● What you are asked to do
Output range, inclusive: from the line containing "current_restore : option RestoreOperation;" to the line containing "Definition set_fed_fom (g". Restate those lines from the data below word for word and only those.

● Data to process
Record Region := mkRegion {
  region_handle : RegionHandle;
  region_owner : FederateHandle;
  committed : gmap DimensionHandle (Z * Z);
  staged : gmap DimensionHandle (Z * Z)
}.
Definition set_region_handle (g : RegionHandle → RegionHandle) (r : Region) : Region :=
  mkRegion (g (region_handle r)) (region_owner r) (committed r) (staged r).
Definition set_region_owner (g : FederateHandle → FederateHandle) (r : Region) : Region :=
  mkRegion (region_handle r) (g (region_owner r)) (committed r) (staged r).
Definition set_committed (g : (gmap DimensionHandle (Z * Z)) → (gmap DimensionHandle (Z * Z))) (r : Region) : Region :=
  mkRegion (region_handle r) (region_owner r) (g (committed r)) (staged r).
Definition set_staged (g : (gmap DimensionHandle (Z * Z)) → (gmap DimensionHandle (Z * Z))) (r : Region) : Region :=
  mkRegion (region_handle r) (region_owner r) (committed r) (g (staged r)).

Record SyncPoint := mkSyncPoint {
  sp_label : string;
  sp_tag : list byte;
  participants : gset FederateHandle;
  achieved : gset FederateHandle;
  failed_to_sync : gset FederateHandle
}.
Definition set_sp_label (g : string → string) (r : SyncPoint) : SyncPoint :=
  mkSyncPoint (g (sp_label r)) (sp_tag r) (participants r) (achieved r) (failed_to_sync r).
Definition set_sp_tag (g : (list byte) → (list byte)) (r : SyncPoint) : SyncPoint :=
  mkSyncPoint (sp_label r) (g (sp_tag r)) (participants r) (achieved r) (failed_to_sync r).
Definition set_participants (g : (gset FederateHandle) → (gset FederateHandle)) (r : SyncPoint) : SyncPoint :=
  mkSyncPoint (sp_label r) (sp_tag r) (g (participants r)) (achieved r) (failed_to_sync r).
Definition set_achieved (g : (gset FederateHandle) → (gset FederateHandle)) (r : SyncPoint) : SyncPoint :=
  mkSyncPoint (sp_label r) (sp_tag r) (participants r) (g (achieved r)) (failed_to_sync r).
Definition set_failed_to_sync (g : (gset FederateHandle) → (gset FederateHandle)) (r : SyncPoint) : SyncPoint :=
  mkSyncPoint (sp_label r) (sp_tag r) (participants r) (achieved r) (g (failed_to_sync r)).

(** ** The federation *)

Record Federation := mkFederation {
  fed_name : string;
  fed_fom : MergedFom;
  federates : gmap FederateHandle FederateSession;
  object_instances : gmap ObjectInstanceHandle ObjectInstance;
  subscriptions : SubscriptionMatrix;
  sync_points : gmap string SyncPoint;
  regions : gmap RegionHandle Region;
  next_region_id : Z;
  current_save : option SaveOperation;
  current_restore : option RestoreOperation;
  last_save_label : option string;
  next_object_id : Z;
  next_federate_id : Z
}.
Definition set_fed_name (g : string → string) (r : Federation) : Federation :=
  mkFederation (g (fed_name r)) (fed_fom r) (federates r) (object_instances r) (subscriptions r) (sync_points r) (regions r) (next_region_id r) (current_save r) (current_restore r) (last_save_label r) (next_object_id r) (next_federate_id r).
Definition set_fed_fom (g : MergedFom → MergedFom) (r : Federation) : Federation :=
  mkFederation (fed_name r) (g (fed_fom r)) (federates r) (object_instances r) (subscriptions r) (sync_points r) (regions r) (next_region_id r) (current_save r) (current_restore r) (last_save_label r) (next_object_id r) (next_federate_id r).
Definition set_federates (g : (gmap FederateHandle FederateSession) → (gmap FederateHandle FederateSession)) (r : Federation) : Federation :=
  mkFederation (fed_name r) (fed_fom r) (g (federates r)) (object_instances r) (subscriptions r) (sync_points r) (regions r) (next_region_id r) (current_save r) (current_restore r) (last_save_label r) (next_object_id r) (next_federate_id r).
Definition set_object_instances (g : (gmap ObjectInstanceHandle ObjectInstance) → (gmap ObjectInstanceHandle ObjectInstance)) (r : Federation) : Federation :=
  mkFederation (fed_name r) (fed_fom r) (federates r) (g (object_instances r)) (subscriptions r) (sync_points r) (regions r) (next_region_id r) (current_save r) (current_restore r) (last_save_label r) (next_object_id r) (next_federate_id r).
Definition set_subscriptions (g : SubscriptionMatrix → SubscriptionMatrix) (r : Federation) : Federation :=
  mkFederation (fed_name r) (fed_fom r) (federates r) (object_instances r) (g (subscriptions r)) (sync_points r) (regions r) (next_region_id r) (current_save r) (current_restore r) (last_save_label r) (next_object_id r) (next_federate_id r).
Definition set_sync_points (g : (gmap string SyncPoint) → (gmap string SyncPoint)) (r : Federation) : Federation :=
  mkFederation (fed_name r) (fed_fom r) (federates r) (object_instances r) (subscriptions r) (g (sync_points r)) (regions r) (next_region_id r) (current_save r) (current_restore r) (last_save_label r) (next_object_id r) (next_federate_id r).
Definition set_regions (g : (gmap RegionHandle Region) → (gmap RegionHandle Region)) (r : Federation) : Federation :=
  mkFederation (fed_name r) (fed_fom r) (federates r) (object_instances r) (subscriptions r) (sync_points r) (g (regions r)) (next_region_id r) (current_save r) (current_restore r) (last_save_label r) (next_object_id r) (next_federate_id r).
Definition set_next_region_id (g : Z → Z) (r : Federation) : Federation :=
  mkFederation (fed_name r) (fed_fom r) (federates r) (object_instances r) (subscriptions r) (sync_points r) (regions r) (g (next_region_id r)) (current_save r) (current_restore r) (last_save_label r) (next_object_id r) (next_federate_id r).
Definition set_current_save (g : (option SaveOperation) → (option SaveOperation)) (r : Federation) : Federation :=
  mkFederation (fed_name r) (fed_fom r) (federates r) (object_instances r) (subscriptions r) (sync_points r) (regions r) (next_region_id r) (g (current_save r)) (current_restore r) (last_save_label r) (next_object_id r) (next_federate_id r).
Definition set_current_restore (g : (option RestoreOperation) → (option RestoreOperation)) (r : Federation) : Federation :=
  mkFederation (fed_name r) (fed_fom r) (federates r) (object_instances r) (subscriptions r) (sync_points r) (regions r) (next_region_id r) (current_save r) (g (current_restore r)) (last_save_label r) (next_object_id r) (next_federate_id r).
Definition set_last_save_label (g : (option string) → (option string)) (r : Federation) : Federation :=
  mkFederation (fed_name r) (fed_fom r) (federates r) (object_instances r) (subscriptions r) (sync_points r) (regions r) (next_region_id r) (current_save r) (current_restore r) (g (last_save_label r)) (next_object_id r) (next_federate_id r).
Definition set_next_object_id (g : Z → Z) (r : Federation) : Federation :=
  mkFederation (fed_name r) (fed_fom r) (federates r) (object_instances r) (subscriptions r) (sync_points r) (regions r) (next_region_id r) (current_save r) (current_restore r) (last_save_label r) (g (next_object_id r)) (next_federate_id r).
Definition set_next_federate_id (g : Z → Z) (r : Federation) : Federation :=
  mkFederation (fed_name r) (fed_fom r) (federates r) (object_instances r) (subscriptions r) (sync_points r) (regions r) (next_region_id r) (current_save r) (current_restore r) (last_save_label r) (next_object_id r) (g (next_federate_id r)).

● Response box
  current_restore : option RestoreOperation;
  last_save_label : option string;
  next_object_id : Z;
  next_federate_id : Z
}.
Definition set_fed_name (g : string → string) (r : Federation) : Federation :=
  mkFederation (g (fed_name r)) (fed_fom r) (federates r) (object_instances r) (subscriptions r) (sync_points r) (regions r) (next_region_id r) (current_save r) (current_restore r) (last_save_label r) (next_object_id r) (next_federate_id r).
Definition set_fed_fom (g : MergedFom → MergedFom) (r : Federation) : Federation :=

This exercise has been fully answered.